INFORMATION GIVEN:
(* ===== verification/Prelude.v ===== *)
(** * Verification library for the SQLite multimodal extension

    ** The program

    The repository extends SQLite in two directions.  [src/sqlite-vec/
    sqlite-vec.c] implements the virtual table [vec0], which stores vectors
    and answers nearest-neighbour queries, and the scalar functions on
    vectors.  [src/sqlite-graph] implements a graph virtual table with
    Cypher.  [src/sqlite] is the vendored database engine.  This library
    models [sqlite-vec.c] and, of the graph, the storage, the searches, the
    algorithms, and Cypher from the text of a query to its result.

    A [vec0] table is created from column definitions: vector columns,
    partition keys, auxiliary and metadata columns, options.  Its rows are in
    shadow tables: [_rowids] gives a row's chunk and slot, [_chunks] has a
    validity bitmap and the rowids of a chunk, each vector column and each
    metadata column has a blob per chunk, long texts and auxiliary values
    have tables of their own.  One vector column can have an index in memory
    (KD-tree, HNSW graph or IVF), which every change of the table updates and
    which is saved in a file.  [xUpdate] inserts, deletes and updates rows;
    [xBestIndex], [xFilter] and the cursor functions answer queries: KNN with
    constraints, full scan, point query.

    A [graph] table shows the rows of two ordinary tables, nodes and edges,
    as one virtual table, and SQL functions change the graph and search it.

    ** Files and what they model

    Shared: this file (result codes, machine integers, lists, tactics and
    hint databases), [Float32] (the IEEE-754 arithmetic of [float] and
    [double]), [FloatOrder] (rounding of sums is monotone), [FloatExact]
    (integers are exact below 2^53), [CLib] ([qsort] as a class, [bsearch], [RowidMap]), [Codec]
    (byte formats), [Shadow] (what the code uses of SQLite: values, rows,
    incremental blob I/O, the state-and-error monad of the handlers).

    Components, by the functions of [sqlite-vec.c] they translate:

    - [Distance]: [distance_l2_sqr_float] to [distance_hamming], the portable
      kernels; [Bitmap]: [bitmap_*]; [TopK]: [min_idx],
      [merge_sorted_lists], [topk_insert].
    - [KDTree], [KDSearch]: [kdtree_*], [build_balanced], [rebuild_subtree],
      [kdtree_topk].  [IVF], [IVFSearch]: [invlist_*], [ivf_*],
      [select_nprobe].  [HNSW]: [hnsw_*], [connect_nodes].  [Serialize]:
      [serialize_*], [deserialize_*].
    - [DefParser]: [vec0_token_next], [vec0_scanner_*], [vec0_parse_*].
    - [Values], [Scalar]: [fvec_from_value] to [ensure_vector_match] and the
      scalar functions [vec_*].  [Each]: the table functions [vec_each] and
      [vec_npy_each] with the parser of NumPy headers.
    - [Metadata]: [vec0_write_metadata_value],
      [vec0_result_metadata_value_for_rowid],
      [vec0Update_Delete_ClearMetadata].
    - [Storage]: the readers [vec0_get_chunk_position] to
      [vec0_result_metadata_value_for_rowid], [vec0_new_chunk] and the
      handlers [vec0Update_Insert], [vec0Update_Delete],
      [vec0Update_Update], [vec0Update].  The state is the record [db]: the
      table's definition ([vec0_vtab]), the shadow tables as finite maps, and
      the index, whose operations are the class [IndexOps].
    - [Filter]: [vec0_metadata_filter_text],
      [vec0_set_metadata_filter_bitmap].  [Plan]: [vec0BestIndex] and the
      column helpers.  [Query]: [vec0_chunks_iter],
      [vec0Filter_knn_chunks_iter], [vec0Filter_chunks_to_rowid_map],
      [vec0Filter_knn], [vec0Filter_fullscan], [vec0Filter_point],
      [vec0Filter], [vec0Next], [vec0Eof], [vec0Rowid], [vec0Column].
    - [Lifecycle]: [vec0_init], [vec0Create], [vec0Connect],
      [vec0Disconnect], [vec0Destroy], [vec0ShadowName]; the index of a table
      as a sum of the three kinds.
    - [StaticBlob]: the tables [vec_static_blobs] and
      [vec_static_blob_entries] over memory of the caller.

    Components of [sqlite-graph/src]:

    - [Graph]: [graphAddNode] to [graphFindEdge] and the SQL functions of
      [graph.c], the virtual table of [graph-vtab.c].  The state is the record
      [gdb]: the tables of nodes and of edges by name.
    - [GraphSearch]: [graphBFS], [graphDFS] of [graph-traverse.c] and
      [graphShortestPathFunc] of [graph.c].  [Dijkstra]: [graphDijkstra] of
      [graph-algo.c] with its priority queue and distance map;
      [GraphMeasures]: [graphPageRank], degrees, density and connectivity;
      [GraphRank]: [graphPageRankFunc] of [graph.c].
      [Tarjan]: [graphStronglyConnectedComponents] of [graph-advanced.c].
    - [CypherLexer]: [cypher/cypher-lexer.c].  [CypherParser]:
      [cypher/cypher-parser.c] and the trees of [cypher/cypher-ast.c], with
      the address of each node and the static copy of the peeked token.
      [CypherPlan]: [cypher-planner.c], [cypher-logical-plan.c] and
      [cypher-physical-plan.c].  [CypherRows]: [cypher-execution-context.c].
      [CypherExec]: [cypher-iterators.c], [cypher-executor.c] and
      [cypherExecuteSqlFunc]; a plan becomes a tree of iterators
      ([CypherIterator]) with a state ([iter_state]) each.
      [CypherEval]: [cypher-expressions.c].  [CypherJson]: [cypher-json.c].
      [PlanCache]: [graph-cache.c], on a heap of linked entries.
    - [StringDict]: [graph-compress.c].  [CsvLoad]: the CSV parser of
      [graph-bulk.c].  [WorkPool]: the threads of [graph-parallel.c], as a step
      relation on the workers and the client; [ParallelMatch]: its pattern
      matching.  [GraphSchema]: [graph-schema.c].  [GraphTvf]: [graph-tvf.c].

    Proofs across components: [Table] (the abstract table and the invariant
    [db_wf] of the shadow tables), [Refine] (the handlers implement the
    abstract table), [Index] (table and index agree), [QuerySpec] (the
    queries), [QueryIndex] (queries that search an index), [QueryDemo]
    (queries on concrete tables), [CypherParseSpec] (rules for reading tokens,
    and that the parser ends), [CypherExpr] and [CypherQuery] (the syntax of
    expressions and queries, and the trees the parser builds), [CypherPlanSpec]
    (the plan of a query), [CypherRun] and [CypherCreate] (what MATCH and CREATE
    compute, through lexer, parser, planner and executor).

    ** Interfaces

    [QSort]: what the C standard promises of [qsort].  [IndexOps],
    [VecIndex]: the operations of a vector index and their laws; the three
    indexes are instances.  [IndexSearch], [SearchLaws]: the search of an
    index and what it promises to a query.  [SqlValues]: the conversions of
    [sqlite3_value_int64], [_double] and [_text] and the order of SQL values.
    [ScanOrder]: the order in which SQLite delivers the rows of a table.
    [GraphSql]: what the graph tables use of SQLite beyond that (rowids it
    picks, weights that go through a text).  [CypherSql]: LIKE and the JSON
    functions in the statements of the Cypher executor.  [strtod] and the format [%f] are
    parameters.  Client theorems are proved against the classes.

    ** What the theorems show

    - Table: [vec0_insert_refines], [vec0_delete_refines],
      [vec0_update_refines]: the handlers succeed on rows that pass their
      checks, preserve the invariant and implement insertion, deletion and
      update on the map from rowids to rows that the readers return.
      [vec0_index_agrees]: after any history of requests that pass the checks
      and that the index can serve - a condition for each kind of index - the
      index holds exactly the rows of the table.  [metadata_roundtrip]: a metadata
      value is read back as written.
    - Queries: [best_index_correct]: the plan and the arguments describe the
      constraints.  [metadata_filter_correct]: the metadata filters select by
      value, except for two kinds of texts under order comparisons: one of 12
      characters is an error, and one longer than that which the operand
      extends counts as equal.  [knn_query_correct]: planning, filtering and
      the cursor together return the k nearest rows that satisfy the
      constraints, where no such text is compared and every id in rowid IN
      exists.  [indexed_knn_sound]: with an index, every row returned is one of
      these, with its distance.  [fullscan_correct], [point_query_correct]: scans
      stop and are complete, point queries find their row.
    - Indexes: insertion, deletion and update change exactly one row and keep
      the invariants ([kdtree_insert_correct], [kdtree_delete_correct],
      [ivf_reachable_homed], [hnsw_add_correct]); searches return what they promise
      ([kdtree_topk_exact], [ivf_search_correct], [hnsw_search_correct]).
    - Lifecycle: [vec0_create_correct]: an accepted definition gives a table
      that satisfies the invariant, with the index asked for.
      [vec0_reconnect_correct]: a table that is closed and opened again has
      the same rows and an index with the same rows, through the file formats
      of [Serialize]; what an IVF index can no longer do, as its deletion marks
      are not restored, is part of the statement.
    - Parts: the distance functions ([distance_hamming_correct],
      [distance_l1_int8_metric]), the search of static blobs ([static_knn_correct]).

    - Graph: [graph_query_correct]: scans and lookups return the rows asked
      for.  [graph_insert_correct], [graph_integrity]: insertion, and that
      edges join existing nodes after any requests, under the conditions that
      the code leaves to its user.  [shortest_path_correct],
      [graphBFS_correct], [graphDFS_correct]: the searches, with the sizes
      their arrays can have and statements that may fail.
      [graphDijkstra_correct]: the weighted search returns a walk that no
      other undercuts, in the arithmetic of [double]s.
      [scc_correct]: the strongly connected components, in topological order.
      [graphPageRankFunc_correct]: PageRank iterates its recurrence.
    - Cypher: [cypher_parser_total], [cypher_query_parsed]: the parser ends on every text, and parses the text
      of a query to the tree that is meant, up to two defects; which trees can
      be freed.  [cypher_match_correct]: a MATCH of a path, with a condition,
      returns the walks of the graph that fit, whatever RETURN says, and when
      these are the rows that the documentation promises.
      [cypher_create_correct]: a CREATE adds its path and nothing else, and for
      which literals the properties are JSON.
      [cypher_eval_correct]: expressions evaluate to what they mean, integers
      exactly below 2^53.  [cypher_json_roundtrip]: properties written as JSON
      are read back.  [plan_cache_correct]: until it reaches its limits the
      cache of plans is a map whose operations all end, and so is the first
      invalidation; [plan_cache_sound]: it returns no wrong plan at any time.
    - Threads: [work_pool_correct]: whatever the interleaving, the only fault
      is to steal from a worker that is still to be initialised; without it
      tasks run once, none is lost while the queues are short, and the pool can
      end.

    Bitmaps, the selection of nearest rows, the rebuilding of subtrees,
    deletion from IVF lists, the other column definitions, slices,
    quantisation and the JSON text of a vector have their correctness as lemmas
    of their files ([bitmap_ops_refine], [min_idx_correct],
    [merge_sorted_lists_correct], [rebuild_subtree_correct],
    [ivf_delete_update_correct], [vector_column_roundtrip], [column_definitions_roundtrip],
    [vec_slice_correct], [vec_quantize_binary_correct],
    [vec_to_json_roundtrip], [npy_roundtrip], [npy_rows_correct], [ivf_insert_correct],
    [hnsw_delete_update_correct], [graphPageRank_correct]); ids of the string
    dictionary and CSV rows ([dict_correct], [csv_rows_roundtrip]); parallel pattern matching
    ([ranges_partition], [one_thread_correct], [parallel_match_safe]); the schema and
    the text of paths ([schema_correct], [labels_equal_correct], [traversal_cursor_correct]); that the lexer ends and reads written tokens
    back is [cypher_lexer_total] and [cypher_lexer_roundtrip].

    Lemmas that state a defect of the code are next to the component they
    are about, as [kdtree_topk_l2_misses_neighbour],
    [ivf_delete_untrained_resurrects] and [vec0_update_changes_dimensions]; those
    on Cypher queries that do something else than they say are in
    [CypherCreate].

    ** Machine integers, undefined behaviour, bounds

    Integers are [Z] with the wrap-around of their width where it can occur
    ([to_i32], [to_i64], [to_u8]); rowids are 64-bit.  Reading or writing
    outside an array, and reading a value that was not initialised, is a
    result of its own ([None] or [Undef]).  Loops over arrays are recursions
    on the number of rounds left.  Fuel is used where the code loops on data:
    the breadth-first search of the HNSW graph (each round marks a node, so
    the number of nodes is enough), the sift-down of the IVF heap (the size
    of the heap), the balanced build of the KD-tree (the number of points),
    the cursor loops [drive], [each_drive], [npy_drive] and [graph_drive]
    (the number of rows left), the loop of the NumPy header (its length), the
    searches of the graph (the number of nodes; of edges, for Dijkstra), the
    Cypher lexer and parser
    (one more than the input has bytes), the loops of the Cypher executor (one
    more than the rows of any operator); the theorems on these
    functions show that this is enough.  The planner's estimates are 64-bit:
    paths of up to 21 steps do not overflow them, and ten nodes fit into the
    array of CREATE.

    ** Not modelled

    Memory exhaustion: allocations succeed, unless their size does not fit.  Errors of SQLite itself inside
    the handlers, and the rollback of a failed statement, which SQLite does.
    The AVX and NEON kernels.  The SQL text that [vec0_init] and
    [vec0Destroy] assemble, and the transaction callbacks.  Of the graph extension:
    the Cypher write operations, whose SQL functions refuse every call, the release of iterators, the positions in syntax trees,
    what the CSV loader does after its search for the columns, which is never
    reached, and [graphDestroy], which drops the virtual table from
    inside its own [xDestroy].  The vendored engine, and the experiments. *)

From stdpp Require Import base gmap list sorting numbers strings.
From Stdlib Require Import ZArith Lia.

ASSIGNMENT:
Only the lines above, from the first through the one holding "sqlite-vec.c] implements the", are to be output, and they must be copied exactly.

YOUR RESPONSE:
(* ===== verification/Prelude.v ===== *)
(** * Verification library for the SQLite multimodal extension

    ** The program

    The repository extends SQLite in two directions.  [src/sqlite-vec/
    sqlite-vec.c] implements the virtual table [vec0], which stores vectors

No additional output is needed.